米Microsoftは3月1日(現地時間)、企業向けのセキュリティサービス「Windows Defender Advanced Threat Protection (WDATP)」を発表した。同社によると、防御が整った企業ネットワークにもソーシャルエンジニアリングやゼロデー脆弱性を通じて高度な攻撃が仕掛けられており、そうしたセキュリティ問題の解決に企業は200日以上の時間を要している。WDATPは、Windows 10のセキュリティスタックに攻撃を受けた後の保護層を加える。他の防御機能を潜り抜けた高度な攻撃の検出を支援し、問題を調査するための情報を提供する。

WDATPはWindowsビヘイビオラル・センサ、クラウド・ベースのセキュリティ分析、脅威インテリジェンスを備え、Microsoftのインテリジェントなセキュリティグラフを活用している。セキュリティグラフは、10億台を超えるWindowsデバイスからの情報、インデックス化された2兆5000億のURL、約6億のオンラインルックアップ、100万を超える不審ファイル情報といったビッグデータを基にしたセキュリティ分析を提供し、WDATPは未知の高度な攻撃の変則的な振る舞いを識別して警告する。

WDATPのセキュリティオペレーションデータは、特定の端末から企業ネットワーク全体に至るまで容易な調査を可能にする。
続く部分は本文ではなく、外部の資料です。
(** Property X6.  Every placement rectangle has its corner at
    non-negative coordinates with top at most 1025, and ends within the
    width of the canvas unless it starts at left 0.  The first one is at
    (0, 0), unless the frame is wider than the canvas. *)
Theorem placements_start_on_canvas (anims : list Animation) (st : Composer) :
  compose anims = Some st ->
  Forall placed (infos st) /\
  forall a, nth_error (infos st) 0 = Some a -> firstPlaced a.
Proof.
  intros Hc. destruct (compose_rowInv _ _ Hc) as (_ & _ & _ & Hpl & Hfirst & _).
  split; assumption.
Qed.

Lemma frames_fill_rows_witness :
  exists st a b c,
    compose wrapSet = Some st /\ infos st = [a; b; c] /\ sameRow a b /\ newRow b c.
Proof.
  destruct wrapSet_run as (st & st' & _ & _ & Hc & _ & _ & _ & _ & Hi).
  exists st'. do 3 eexists. split; [ exact Hc | ]. split; [ exact Hi | ].
  assert (H1 := frames_fill_rows wrapSet st' 0 _ _ Hc
                  ltac:(rewrite Hi; reflexivity) ltac:(rewrite Hi; reflexivity)).
  assert (H2 := frames_fill_rows wrapSet st' 1 _ _ Hc
                  ltac:(rewrite Hi; reflexivity) ltac:(rewrite Hi; reflexivity)).
  split.
  - destruct H1 as [ H1 | (H1 & _) ]; [ exact H1 | cbn in H1; lia ].
  - destruct H2 as [ (H2 & _) | H2 ]; [ cbn in H2; lia | exact H2 ].
Defined.

Lemma placements_start_on_canvas_witness :
  exists st, compose wrapSet = Some st /\ Forall placed (infos st).
Proof.
  destruct wrapSet_run as (st & st' & _ & _ & Hc & _).
  exists st'. split; [ exact Hc | ].
  exact (proj1 (placements_start_on_canvas wrapSet st' Hc)).
Defined.

(** ** The control table of small frames *)

(** Property X7.  When every frame's raster lies within 8192 pixels of the
    origin and its delay and action are single bytes, the control table
    written for the composition is read back as the FrameInfo list
    itself. *)
Theorem small_frames_read_back (anims : list Animation) (st : Composer) :
  compose anims = Some st ->
  Forall smallFrame (allFrames anims) ->
  decodeControlTable (controlTable (infos st)) = Some (infos st).
Proof.
  intros Hc Hs. rewrite decodeControlTable_controlTable. f_equal.
  apply map_truncInfo_id. exact (small_frames_fit _ _ Hc Hs).
Qed.

Lemma small_frames_read_back_witness :
  exists st, compose wrapSet = Some st /\
             decodeControlTable (controlTable (infos st)) = Some (infos st).
Proof.
  destruct wrapSet_run as (st & st' & _ & _ & Hc & _).
  exists st'. split; [ exact Hc | ].
  apply (small_frames_read_back wrapSet st' Hc).
  repeat (apply Forall_cons;
          [ unfold smallFrame, fitsUint8; cbn; repeat split; lia | ]).
  apply Forall_nil.
Defined.

(** ** What the composition leaves alone *)

Lemma composeFrames_outside x y fs : forall st st',
  composeFrames st fs = Some st' ->
  (forall i, In i (infos st') -> PointIn x y (BBox i) = false) ->
  Pix (spriteImg st') x y = Pix (spriteImg st) x y.
Proof.
  induction fs as [ | f fs IH ]; intros st st' H Hout; cbn [composeFrames] in H.
  - inv H. reflexivity.
  - destruct (composeFrame st f) as [ st1 | ] eqn:E1; [ | discriminate ].
    rewrite (IH _ _ H Hout).
    destruct (composeFrames_infos _ _ _ H) as (more & Hmore & _).
    destruct (composeFrame_inv _ _ _ E1) as (trim & l & t & c' & _ & _ & Hd & ->).
    cbn [spriteImg infos] in *.
    rewrite (Draw_outside _ _ _ _ _ Hd); [ reflexivity | ].
    set (new := mkFrameInfo (placement l t trim) _ _ _) in *.
    apply (Hout new). rewrite Hmore. apply in_or_app. left. apply in_or_app. right. left. reflexivity.
Qed.

(** Property X8.  A canvas pixel that lies in no placement rectangle still
    has the index 0 that [image.NewPaletted] gave it. *)
Theorem pixels_outside_boxes_stay_zero (anims : list Animation) (st : Composer) (x y : Z) :
  compose anims = Some st ->
  (forall i, In i (infos st) -> PointIn x y (BBox i) = false) ->
  Pix (spriteImg st) x y = 0.
Proof.
  unfold compose. rewrite composeAnims_flat. intros Hc Hout.
  rewrite (composeFrames_outside x y _ _ _ Hc Hout). reflexivity.
Qed.

Lemma pixels_outside_boxes_stay_zero_witness :
  exists st, compose wrapSet = Some st /\ Pix (spriteImg st) 1 0 = 0.
Proof.
  destruct wrapSet_run as (st & st' & _ & _ & Hc & _ & _ & _ & _ & Hi).
  exists st'. split; [ exact Hc | ].
  apply (pixels_outside_boxes_stay_zero wrapSet st' 1 0 Hc).
  rewrite Hi. intros i [ <- | [ <- | [ <- | [] ] ] ]; reflexivity.
Defined.

(** ** A sprite set without frames *)

(** Property X9.  For a sprite set without frames the canvas keeps its nil
    palette, and [processOne] panics in [FindBbox(spriteImg)] on line 133
    before any file is created. *)
Theorem no_frames_panics (env : Env) (idx : Z) (anims : list Animation) :
  allFrames anims = [] ->
  processOne env idx anims = mkJobResult Panicked None [].
Proof.
  intros Hnil. unfold processOne, compose.
  rewrite composeAnims_flat, Hnil. cbn [composeFrames].
  replace (FindBbox (asImage (spriteImg initComposer))) with (@None Rectangle)
    by (vm_compute; reflexivity).
  reflexivity.
Qed.

Lemma no_frames_panics_witness :
  processOne (quietEnv []) 7 [mkAnimation []; mkAnimation []] = mkJobResult Panicked None [].
Proof. apply no_frames_panics. reflexivity. Defined.

(** ** The composition of well-formed frames *)

Lemma Paletted_RGBA64At_valid p x y :
  (PointIn x y (PRect p) = true ->
   (Z.to_nat (Pix p x y) < List.length (Palette p))%nat) ->
  Paletted_RGBA64At p x y <> None.
Proof.
  unfold Paletted_RGBA64At. intros H.
  destruct (Palette p) as [ | c0 pal ] eqn:Ep; [ discriminate | ].
  destruct (PointIn x y (PRect p)).
  - apply nth_error_Some in H; [ | reflexivity ].
    destruct (nth_error (c0 :: pal) _) as [ c | ]; [ | congruence ].
    cbn. destruct (Color_RGBA c) as [ [ [ r g ] b ] a ]. discriminate.
  - cbn. destruct (Color_RGBA c0) as [ [ [ r g ] b ] a ]. discriminate.
Qed.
ログを確認することなく、プロセス、ファイル、URLやネットワーク接続イベントなどを掘り起こせ、脅威の足跡について詳細な情報を収集できる。また独立した仮想マシン環境において、クラウドのデトネーションサービスを使ってファイルやURLを精査することも可能。
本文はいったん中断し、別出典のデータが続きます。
(** C10, amended: when the test first passes, on the ranks after [k]
    updates, [iterate_pagerank] returns the [page_ranks] object, which
    holds those ranks; [new_page_rank], a different object holding the
    ranks after [k + 1] updates, is dropped.  The returned ranks are the
    first of the sequence on which the test passes; with fuel for [k]
    passes or fewer the loop is still running. *)
Theorem iterate_pagerank_returns_first corpus d k :
  first_pass corpus d k = true →
  ∃ pr npr σ0 l σ (r new : gmap Page Q),
    iterate_setup corpus ∅ = Ok ((pr, npr), σ0)
    ∧ (∀ fuel, (k < fuel)%nat →
         iterate_pagerank_st corpus d fuel ∅ = Ok (Some l, σ)
         ∧ iterate_pagerank corpus d fuel = Ok (Some r))
    ∧ (∀ fuel, (fuel ≤ k)%nat → iterate_pagerank corpus d fuel = Ok None)
    ∧ l ≠ npr
    ∧ σ !! l = Some r ∧ σ !! npr = Some new
    ∧ holds_ranks corpus r (iterate_ranks corpus d k)
    ∧ holds_ranks corpus new (iterate_ranks corpus d (S k))
    ∧ settled corpus d (iterate_ranks corpus d k)
    ∧ ∀ j, (j < k)%nat → ¬ settled corpus d (iterate_ranks corpus d j).
Proof.
  intros [Hk Hmin]%first_pass_spec.
  destruct (iterate_pagerank_st_run corpus d k Hk Hmin)
    as (pr & npr & σ0 & l & σ & r & new & Hsetup & Hrun & Hl & Hr & Hn & Hhr & Hhn).
  exists pr, npr, σ0, l, σ, r, new. split; [done|]. split.
  { intros fuel Hfuel. split; [by apply Hrun|].
    unfold iterate_pagerank. by rewrite (Hrun fuel Hfuel), Hr. }
  split.
  { intros fuel Hfuel. apply iterate_pagerank_short.
    intros j Hj. apply Hmin. lia. }
  done.
Qed.

Lemma iterate_pagerank_returns_first_witness :
  ∃ pr npr σ0 l σ (r new : gmap Page Q),
    iterate_setup ex2 ∅ = Ok ((pr, npr), σ0)
    ∧ (∀ fuel, (4 < fuel)%nat →
         iterate_pagerank_st ex2 (1 # 2) fuel ∅ = Ok (Some l, σ)
         ∧ iterate_pagerank ex2 (1 # 2) fuel = Ok (Some r))
    ∧ (∀ fuel, (fuel ≤ 4)%nat → iterate_pagerank ex2 (1 # 2) fuel = Ok None)
    ∧ l ≠ npr
    ∧ σ !! l = Some r ∧ σ !! npr = Some new
    ∧ holds_ranks ex2 r (iterate_ranks ex2 (1 # 2) 4)
    ∧ holds_ranks ex2 new (iterate_ranks ex2 (1 # 2) 5)
    ∧ settled ex2 (1 # 2) (iterate_ranks ex2 (1 # 2) 4)
    ∧ ∀ j, (j < 4)%nat → ¬ settled ex2 (1 # 2) (iterate_ranks ex2 (1 # 2) j).
Proof.
  apply (iterate_pagerank_returns_first ex2 (1 # 2) 4).
  vm_compute. reflexivity.
Defined.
WDATPはすでに早期限定テストで50万台以上の端末に導入されており、Windows Insidersプログラムと同様に顧客からのフィードバックが開発に活かされている。現段階で最終製品の提供方法は不明だが、Windows and Devices GroupのエグゼクティブバイスプレジデントであるTerry Myerson氏は「年内に提供範囲を拡大する」と述べている。